2017 is also part of their new versioning scheme for their engine, it looks like they adopted something a bit more similar to a rolling model. They probably decoupled even more the different parts of their games: game logic, graphics engine, etc.
Liam Dawe Feb 10, 2017
Quoting: M@yeulC
Quoting: STiATEither they've designed the engines extremely well from the start up to make it not too complicated, or they're really investing a lot of time even in their old titles.
From the thread, it looks like it's someone's side project that's coming to fruition.

I also gathered some important (to me) information: It seems that SS fusion will be a new game that every owner of the other SS games will receive, and they will be able to play every level from the games they own from this "gateway", on the new engine.
2017 is also part of their new versioning scheme for their engine, it looks like they adopted something a bit more similar to a rolling model. They probably decoupled even more the different parts of their games: game logic, graphics engine, etc.
From their other comments, Fusion is one single engine that runs all of the games.
silmeth Feb 10, 2017
I wonder what they use for optimizing their SPIR-V shaders.
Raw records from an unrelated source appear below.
(** ** Full slices *)

Lemma slice_at_full (s : string) (k : nat) (w : string) :
  slice_at s k = Some w -> slice_at s (S k) <> None ->
  String.length w = 500.
Proof.
  unfold slice_at. intros Hk Hn.
  destruct (Nat.ltb_spec (500 * k) (String.length s)); [|discriminate].
  destruct (Nat.ltb_spec (500 * S k) (String.length s)); [|contradiction].
  injection Hk as <-. rewrite length_substring. lia.
Qed.

(** X15.  Only the last slice of a field is short: a slice chunk that is
    followed by another slice chunk of the same field carries exactly 500
    units, for the text of a content block and for the flat content. *)
Theorem slices_full_but_last (ANTHROPIC : string) (now : Z)
    (r : Response.t) (p : string) (i : nat) (ch : Choice.t) (m : Message.t)
    (k : nat) (w : string) :
  nth_error (Response.choices r) i = Some ch ->
  Choice.message ch = Some m ->
  (forall bs j b,
     Message.content_blocks m = Some bs -> nth_error bs j = Some b ->
     let ws :=
       payloads (block_payload "text")
         (filter (of_block i j) (streamChunkArray_of ANTHROPIC now r p)) in
     nth_error ws k = Some w -> nth_error ws (S k) <> None ->
     String.length w = 500)
  /\ (forall s,
        Message.content m = Some (Message.Text s) ->
        Message.content_blocks m = None ->
        let ws :=
          payloads content_payload
            (filter (of_choice i) (streamChunkArray_of ANTHROPIC now r p)) in
        nth_error ws k = Some w -> nth_error ws (S k) <> None ->
        String.length w = 500).
Proof.
  intros Hch Hm. split.
  - intros bs j b Hbs Hb ws. subst ws.
    rewrite (filter_of_block _ _ _ _ i ch m bs j b Hch Hm Hbs Hb).
    rewrite text_payloads_block.
    destruct (truthy_string (ContentBlock.text b)); [|now destruct k].
    rewrite !nth_error_slices_all. apply slice_at_full.
  - intros s Hs Hbs ws. subst ws.
    rewrite (filter_of_choice _ _ _ _ i ch Hch), content_payloads_choice.
    rewrite Hm, Hs, Hbs, !nth_error_slices_all. apply slice_at_full.
Qed.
As the reference Vulkan shader compiler (glslang) does not do things like inlining, dead code removal, promoting memory to registers (they are still work-in-progress, and I am not sure if glslang even does loop unrolling), so that means it emits pretty suboptimal code for shaders.

It's possible that GPU drivers do those optimizations (but with SPIR-V intermediate language they shouldn’t have to) – but does Croteam rely on it? And do the drivers actually do it?

It’s also possible they use third-party optimizer like LunarGLASS (but, as it emits high-level glsl code, that seems cumbersome, although apparently works). Or that they have their own optimizer.

And it’s possible they do the optimizations by hand (which would be very time-consuming, error-prone and generally not that great).

So it’s interesting what do people actually earning money using Vulkan in production, use right now – I believe for some time the lack of optimizations in the compiler was a blocker for some game studios (Inovae wrote about it AFAIR).
STiAT Feb 10, 2017
@silmeth croteam talked about exactltly this some time ago. And everyone who follows croteam and the approach they prefer (do-it-yourself-and-do-it-right) - I give my bet on that they've written their own optimizer by now.
M@GOid Feb 10, 2017
QuoteThere's no relevant advantage of DX12, it would just add more code to maintain, while Vulkan adds Linux and Android compatibility.

Not only that. Vulkan also works in Windows 7 and 8, both still have ruge market share. DX12 is Windows 10 only.
Shmerl Feb 10, 2017
Nice, but when are they going to release their games on GOG? They aren't some legacy publisher, so what's stopping them?
Shmerl Feb 10, 2017
Quoting: STiAT@silmeth croteam talked about exactltly this some time ago. And everyone who follows croteam and the approach they prefer (do-it-yourself-and-do-it-right) - I give my bet on that they've written their own optimizer by now.

Why would they all reinvent the wheel, instead of let's say improving glslang?